On ne comprend guère que tous ces hommes en blouse, mélangés du plus beau sexe de la banlieue en cornettes et en marmottes, se nourrissent si convenablement ; mais, je l’ai dit, ce sont de faux paysans et des millionnaires méconnaissables. Les facteurs de la Halle, les gros marchands de légumes, de viande, de beurre et de marée sont des gens qui savent se traiter comme il faut, et les forts eux-mêmes ressemblent un peu à ces braves portefaix de Marseille qui soutiennent de leurs capitaux les maisons qui les font travailler.


XV

PAUL NIQUET

Le souper fait, nous allâmes prendre le café et le pousse-café à l’établissement célèbre de Paul Niquet. — Il y a là évidemment moins de millionnaires que chez Baratte… Les murs, très-élevés et surmontés d’un vitrage, sont entièrement nus. Les pieds posent sur des dalles humides. Un comptoir immense partage en deux la salle, et sept ou huit chiffonnières, habituées de l’endroit, font tapisserie sur un banc opposé au comptoir. Le fond est occupé par une foule assez mêlée, où les disputes ne sont pas rares.

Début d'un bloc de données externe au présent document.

(* ===== verification/_CoqProject ===== *)
-Q . S2P
Prelude.v
Time.v
Python.v
Regex.v
Schema.v
Session.v
Admission.v
Lifecycle.v
Listing.v
Responses.v
Transaction.v
Service.v
Concurrency.v
Progress.v
Routing.v
Config.v
Users.v
Auth.v
Socket.v
Legacy.v
Migration.v
Models.v
Serialize.v
(* ===== verification/Admission.v ===== *)
(** The admission engine of routes/meetings.py: [join_meeting] (lines
    188-305), [get_meeting] (349-365), [get_waiting_room] (500-534),
    [approve_participant] (536-588) and [reject_participant] (590-631).

    Each handler is a function of the database, the authenticated user
    [u], its path arguments and the request time [now], returning the
    response and the database after its commits.  The guards are the
    code's, in the code's order, each an early return.

    [join_meeting_tz tz] takes whether the meeting times the handler
    loads are aware.  The columns are [DateTime] without time zone, so
    the program is [join_meeting], at [meeting_times_aware = false]: the
    comparison of line 206 raises TypeError for every live meeting, and
    [join_meeting_never_admits] shows it equal to a handler that admits
    no one.  The lemmas at [tz = true] describe the checks past line
    206, which the invariants of [Service] cover for both values. *)

From S2P Require Import Prelude Time Python Schema Session.

Module Admission.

Comme on ne peut pas à tout moment aller chercher la garde, le vieux Niquet, si célèbre sous l’Empire par ses cerises à l’eau-de-vie, avait fait établir des conduits d’eau très utiles dans le cas d’une rixe violente.

On les lâche de plusieurs points de la salle sur les combattants, et, si cela ni les calme pas, on lève un certain appareil qui bouche hermétiquement l’issue. Alors, l’eau monte, et les plus furieux demandent grâce ; — c’est du moins ce qui se passait autrefois.